#### [WHAT THIS TASK INVOLVES]
For this task, every record below must be reproduced exactly.
[EXCERPTED RECORDS — start]
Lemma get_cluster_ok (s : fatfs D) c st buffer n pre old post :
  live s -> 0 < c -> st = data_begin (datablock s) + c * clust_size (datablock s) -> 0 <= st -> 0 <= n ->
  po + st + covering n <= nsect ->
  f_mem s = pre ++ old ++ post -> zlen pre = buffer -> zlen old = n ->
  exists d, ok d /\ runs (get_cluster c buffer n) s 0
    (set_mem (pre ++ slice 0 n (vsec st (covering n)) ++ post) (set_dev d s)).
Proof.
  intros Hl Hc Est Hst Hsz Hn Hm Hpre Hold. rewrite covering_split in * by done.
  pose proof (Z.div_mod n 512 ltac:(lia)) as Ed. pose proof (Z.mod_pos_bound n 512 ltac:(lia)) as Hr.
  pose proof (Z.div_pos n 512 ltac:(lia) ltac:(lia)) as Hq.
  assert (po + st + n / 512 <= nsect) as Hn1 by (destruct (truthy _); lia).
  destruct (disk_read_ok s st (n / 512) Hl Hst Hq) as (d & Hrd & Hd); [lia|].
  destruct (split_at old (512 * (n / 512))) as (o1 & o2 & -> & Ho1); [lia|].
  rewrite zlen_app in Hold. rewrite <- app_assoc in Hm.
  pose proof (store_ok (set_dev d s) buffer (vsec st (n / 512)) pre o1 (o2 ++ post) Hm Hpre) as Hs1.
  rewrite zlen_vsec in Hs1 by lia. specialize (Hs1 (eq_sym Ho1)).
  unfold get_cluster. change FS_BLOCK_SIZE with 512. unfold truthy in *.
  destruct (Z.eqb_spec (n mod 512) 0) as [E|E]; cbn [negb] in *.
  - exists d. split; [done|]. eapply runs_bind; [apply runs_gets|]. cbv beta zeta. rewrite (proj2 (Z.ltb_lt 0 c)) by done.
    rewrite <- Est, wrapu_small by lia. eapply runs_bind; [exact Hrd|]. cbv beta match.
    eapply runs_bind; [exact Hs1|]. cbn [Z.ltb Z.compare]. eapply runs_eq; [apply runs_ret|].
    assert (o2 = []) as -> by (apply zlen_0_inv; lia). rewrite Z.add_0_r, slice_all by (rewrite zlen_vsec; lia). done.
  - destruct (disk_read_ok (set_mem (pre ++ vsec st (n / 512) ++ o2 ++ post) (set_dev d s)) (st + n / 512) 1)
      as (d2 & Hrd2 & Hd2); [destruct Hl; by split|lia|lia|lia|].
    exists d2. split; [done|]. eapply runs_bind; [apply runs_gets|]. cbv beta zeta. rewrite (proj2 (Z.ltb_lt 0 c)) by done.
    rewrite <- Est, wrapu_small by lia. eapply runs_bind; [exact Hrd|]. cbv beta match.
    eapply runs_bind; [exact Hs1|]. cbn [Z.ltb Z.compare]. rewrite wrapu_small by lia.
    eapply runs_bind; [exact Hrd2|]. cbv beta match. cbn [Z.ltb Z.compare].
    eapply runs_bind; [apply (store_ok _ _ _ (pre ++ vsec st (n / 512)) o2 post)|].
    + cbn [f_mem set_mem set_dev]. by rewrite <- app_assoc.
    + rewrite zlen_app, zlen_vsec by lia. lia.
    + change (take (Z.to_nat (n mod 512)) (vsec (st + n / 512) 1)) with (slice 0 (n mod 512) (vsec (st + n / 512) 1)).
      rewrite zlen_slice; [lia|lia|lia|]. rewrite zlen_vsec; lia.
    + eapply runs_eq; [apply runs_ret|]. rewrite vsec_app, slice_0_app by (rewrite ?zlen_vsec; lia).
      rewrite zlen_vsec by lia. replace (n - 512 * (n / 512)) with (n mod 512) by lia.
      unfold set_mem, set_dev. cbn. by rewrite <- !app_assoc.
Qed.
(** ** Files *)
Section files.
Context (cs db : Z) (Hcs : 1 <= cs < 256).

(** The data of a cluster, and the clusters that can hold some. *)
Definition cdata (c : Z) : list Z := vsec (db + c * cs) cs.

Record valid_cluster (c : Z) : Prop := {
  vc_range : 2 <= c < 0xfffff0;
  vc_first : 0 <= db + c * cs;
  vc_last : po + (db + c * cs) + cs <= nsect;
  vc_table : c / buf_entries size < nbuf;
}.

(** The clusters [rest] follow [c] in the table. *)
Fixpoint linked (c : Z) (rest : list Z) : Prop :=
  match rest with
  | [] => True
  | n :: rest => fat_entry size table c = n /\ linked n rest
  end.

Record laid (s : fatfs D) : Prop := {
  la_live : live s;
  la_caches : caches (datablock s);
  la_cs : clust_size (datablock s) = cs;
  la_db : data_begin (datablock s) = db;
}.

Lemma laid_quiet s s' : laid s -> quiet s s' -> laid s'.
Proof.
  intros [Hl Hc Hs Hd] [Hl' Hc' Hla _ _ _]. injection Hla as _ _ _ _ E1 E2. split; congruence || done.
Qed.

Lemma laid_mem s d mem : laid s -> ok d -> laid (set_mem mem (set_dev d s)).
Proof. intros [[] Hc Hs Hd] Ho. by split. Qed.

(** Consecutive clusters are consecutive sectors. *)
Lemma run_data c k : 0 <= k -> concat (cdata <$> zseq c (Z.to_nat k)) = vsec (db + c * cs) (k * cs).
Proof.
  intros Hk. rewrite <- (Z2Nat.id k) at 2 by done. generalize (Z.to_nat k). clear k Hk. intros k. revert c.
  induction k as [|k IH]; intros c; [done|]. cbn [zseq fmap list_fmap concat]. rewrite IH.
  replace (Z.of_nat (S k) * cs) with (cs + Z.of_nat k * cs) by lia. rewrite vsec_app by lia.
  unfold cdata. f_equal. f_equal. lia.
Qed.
[EXCERPTED RECORDS — finish]
#### [EXERCISE OUTPUT]
Lemma get_cluster_ok (s : fatfs D) c st buffer n pre old post :
  live s -> 0 < c -> st = data_begin (datablock s) + c * clust_size (datablock s) -> 0 <= st -> 0 <= n ->
  po + st + covering n <= nsect ->
  f_mem s = pre ++ old ++ post -> zlen pre = buffer -> zlen old = n ->
  exists d, ok d /\ runs (get_cluster c buffer n) s 0
    (set_mem (pre ++ slice 0 n (vsec st (covering n)) ++ post) (set_dev d s)).
Proof.
  intros Hl Hc Est Hst Hsz Hn Hm Hpre Hold. rewrite covering_split in * by done.
  pose proof (Z.div_mod n 512 ltac:(lia)) as Ed. pose proof (Z.mod_pos_bound n 512 ltac:(lia)) as Hr.
  pose proof (Z.div_pos n 512 ltac:(lia) ltac:(lia)) as Hq.
  assert (po + st + n / 512 <= nsect) as Hn1 by (destruct (truthy _); lia).
  destruct (disk_read_ok s st (n / 512) Hl Hst Hq) as (d & Hrd & Hd); [lia|].
  destruct (split_at old (512 * (n / 512))) as (o1 & o2 & -> & Ho1); [lia|].
  rewrite zlen_app in Hold. rewrite <- app_assoc in Hm.
  pose proof (store_ok (set_dev d s) buffer (vsec st (n / 512)) pre o1 (o2 ++ post) Hm Hpre) as Hs1.
  rewrite zlen_vsec in Hs1 by lia. specialize (Hs1 (eq_sym Ho1)).
  unfold get_cluster. change FS_BLOCK_SIZE with 512. unfold truthy in *.
  destruct (Z.eqb_spec (n mod 512) 0) as [E|E]; cbn [negb] in *.
  - exists d. split; [done|]. eapply runs_bind; [apply runs_gets|]. cbv beta zeta. rewrite (proj2 (Z.ltb_lt 0 c)) by done.
    rewrite <- Est, wrapu_small by lia. eapply runs_bind; [exact Hrd|]. cbv beta match.
    eapply runs_bind; [exact Hs1|]. cbn [Z.ltb Z.compare]. eapply runs_eq; [apply runs_ret|].
    assert (o2 = []) as -> by (apply zlen_0_inv; lia). rewrite Z.add_0_r, slice_all by (rewrite zlen_vsec; lia). done.
  - destruct (disk_read_ok (set_mem (pre ++ vsec st (n / 512) ++ o2 ++ post) (set_dev d s)) (st + n / 512) 1)
      as (d2 & Hrd2 & Hd2); [destruct Hl; by split|lia|lia|lia|].
    exists d2. split; [done|]. eapply runs_bind; [apply runs_gets|]. cbv beta zeta. rewrite (proj2 (Z.ltb_lt 0 c)) by done.
    rewrite <- Est, wrapu_small by lia. eapply runs_bind; [exact Hrd|]. cbv beta match.
    eapply runs_bind; [exact Hs1|]. cbn [Z.ltb Z.compare]. rewrite wrapu_small by lia.
    eapply runs_bind; [exact Hrd2|]. cbv beta match. cbn [Z.ltb Z.compare].
    eapply runs_bind; [apply (store_ok _ _ _ (pre ++ vsec st (n / 512)) o2 post)|].
    + cbn [f_mem set_mem set_dev]. by rewrite <- app_assoc.
    + rewrite zlen_app, zlen_vsec by lia. lia.
    + change (take (Z.to_nat (n mod 512)) (vsec (st + n / 512) 1)) with (slice 0 (n mod 512) (vsec (st + n / 512) 1)).
      rewrite zlen_slice; [lia|lia|lia|]. rewrite zlen_vsec; lia.
    + eapply runs_eq; [apply runs_ret|]. rewrite vsec_app, slice_0_app by (rewrite ?zlen_vsec; lia).
      rewrite zlen_vsec by lia. replace (n - 512 * (n / 512)) with (n mod 512) by lia.
      unfold set_mem, set_dev. cbn. by rewrite <- !app_assoc.
Qed.
(** ** Files *)
Section files.
Context (cs db : Z) (Hcs : 1 <= cs < 256).

(** The data of a cluster, and the clusters that can hold some. *)
Definition cdata (c : Z) : list Z := vsec (db + c * cs) cs.

Record valid_cluster (c : Z) : Prop := {
  vc_range : 2 <= c < 0xfffff0;
  vc_first : 0 <= db + c * cs;
  vc_last : po + (db + c * cs) + cs <= nsect;
  vc_table : c / buf_entries size < nbuf;
}.

(** The clusters [rest] follow [c] in the table. *)
Fixpoint linked (c : Z) (rest : list Z) : Prop :=
  match rest with
  | [] => True
  | n :: rest => fat_entry size table c = n /\ linked n rest
  end.

Record laid (s : fatfs D) : Prop := {
  la_live : live s;
  la_caches : caches (datablock s);
  la_cs : clust_size (datablock s) = cs;
  la_db : data_begin (datablock s) = db;
}.

Lemma laid_quiet s s' : laid s -> quiet s s' -> laid s'.
Proof.
  intros [Hl Hc Hs Hd] [Hl' Hc' Hla _ _ _]. injection Hla as _ _ _ _ E1 E2. split; congruence || done.
Qed.

Lemma laid_mem s d mem : laid s -> ok d -> laid (set_mem mem (set_dev d s)).
Proof. intros [[] Hc Hs Hd] Ho. by split. Qed.

(** Consecutive clusters are consecutive sectors. *)
Lemma run_data c k : 0 <= k -> concat (cdata <$> zseq c (Z.to_nat k)) = vsec (db + c * cs) (k * cs).
Proof.
  intros Hk. rewrite <- (Z2Nat.id k) at 2 by done. generalize (Z.to_nat k). clear k Hk. intros k. revert c.
  induction k as [|k IH]; intros c; [done|]. cbn [zseq fmap list_fmap concat]. rewrite IH.
  replace (Z.of_nat (S k) * cs) with (cs + Z.of_nat k * cs) by lia. rewrite vsec_app by lia.
  unfold cdata. f_equal. f_equal. lia.
Qed.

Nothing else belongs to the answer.